(** C8: when the field a getter extracts from the byte it read lies outside
    the documented enumeration (noise floor outside 0..7, spike rejection
    outside 0..11, watchdog threshold outside 0..10), the getter returns
    RegisterDecodeError; a getter never returns a value outside the
    enumeration, clamped or not. *)
Theorem getter_reports_decode_error (d : device) :
  let raw f := extract (descriptor L f) (regs d (reg (descriptor L f))) in
  (~ 0 <= raw NoiseFloor <= 7 ->
   fst (get_noise_floor L d) = Err RegisterDecodeError) /\
  (~ 0 <= raw SpikeRejection <= 11 ->
   fst (get_spike_rejection L d) = Err RegisterDecodeError) /\
  (~ 0 <= raw WatchdogThreshold <= 10 ->
   fst (get_watchdog_threshold L d) = Err RegisterDecodeError) /\
  (forall x, fst (get_noise_floor L d) = Ok x ->
     x = raw NoiseFloor /\ 0 <= x <= 7) /\
  (forall x, fst (get_spike_rejection L d) = Ok x ->
     x = raw SpikeRejection /\ 0 <= x <= 11) /\
  (forall x, fst (get_watchdog_threshold L d) = Ok x ->
     x = raw WatchdogThreshold /\ 0 <= x <= 10).
Proof.
  intros raw. subst raw.
  unfold get_noise_floor, get_spike_rejection, get_watchdog_threshold.
  rewrite !get_config_result. cbv zeta. unfold valid.
  repeat split;
    repeat match goal with
           | |- context [Z.leb ?a ?b] => destruct (Z.leb_spec a b)
           | H : context [Z.leb ?a ?b] |- _ => destruct (Z.leb_spec a b)
           end;
    cbn [andb] in *; intros; try reflexivity; try discriminate; try lia.
  all: match goal with
       | H : Ok _ = Ok _ |- _ => inversion H; subst; try reflexivity; lia
       end.
Qed.

End ConfigurationFacts.

Lemma example_layout_wf : Driver.wf_layout Driver.example_layout.
Proof.
  intros f. split.
  - destruct f; unfold Driver.wf_field; cbn; lia.
  - intros v Hv. destruct f; cbn in Hv |- *;
      repeat match goal with
             | H : (_ || _)%bool = true |- _ => apply orb_true_iff in H; destruct H
             | H : (_ && _)%bool = true |- _ => apply andb_true_iff in H; destruct H
             | H : (_ =? _) = true |- _ => apply Z.eqb_eq in H
             | H : (_ <=? _) = true |- _ => apply Z.leb_le in H
             end; lia.
Qed.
● ● ●
TRY IT
Please repeat the whole listing above, keeping every line exactly as it reads.

YOUR SOLUTION
(** C8: when the field a getter extracts from the byte it read lies outside
    the documented enumeration (noise floor outside 0..7, spike rejection
    outside 0..11, watchdog threshold outside 0..10), the getter returns
    RegisterDecodeError; a getter never returns a value outside the
    enumeration, clamped or not. *)
Theorem getter_reports_decode_error (d : device) :
  let raw f := extract (descriptor L f) (regs d (reg (descriptor L f))) in
  (~ 0 <= raw NoiseFloor <= 7 ->
   fst (get_noise_floor L d) = Err RegisterDecodeError) /\
  (~ 0 <= raw SpikeRejection <= 11 ->
   fst (get_spike_rejection L d) = Err RegisterDecodeError) /\
  (~ 0 <= raw WatchdogThreshold <= 10 ->
   fst (get_watchdog_threshold L d) = Err RegisterDecodeError) /\
  (forall x, fst (get_noise_floor L d) = Ok x ->
     x = raw NoiseFloor /\ 0 <= x <= 7) /\
  (forall x, fst (get_spike_rejection L d) = Ok x ->
     x = raw SpikeRejection /\ 0 <= x <= 11) /\
  (forall x, fst (get_watchdog_threshold L d) = Ok x ->
     x = raw WatchdogThreshold /\ 0 <= x <= 10).
Proof.
  intros raw. subst raw.
  unfold get_noise_floor, get_spike_rejection, get_watchdog_threshold.
  rewrite !get_config_result. cbv zeta. unfold valid.
  repeat split;
    repeat match goal with
           | |- context [Z.leb ?a ?b] => destruct (Z.leb_spec a b)
           | H : context [Z.leb ?a ?b] |- _ => destruct (Z.leb_spec a b)
           end;
    cbn [andb] in *; intros; try reflexivity; try discriminate; try lia.
  all: match goal with
       | H : Ok _ = Ok _ |- _ => inversion H; subst; try reflexivity; lia
       end.
Qed.

End ConfigurationFacts.

Lemma example_layout_wf : Driver.wf_layout Driver.example_layout.
Proof.
  intros f. split.
  - destruct f; unfold Driver.wf_field; cbn; lia.
  - intros v Hv. destruct f; cbn in Hv |- *;
      repeat match goal with
             | H : (_ || _)%bool = true |- _ => apply orb_true_iff in H; destruct H
             | H : (_ && _)%bool = true |- _ => apply andb_true_iff in H; destruct H
             | H : (_ =? _) = true |- _ => apply Z.eqb_eq in H
             | H : (_ <=? _) = true |- _ => apply Z.leb_le in H
             end; lia.
Qed.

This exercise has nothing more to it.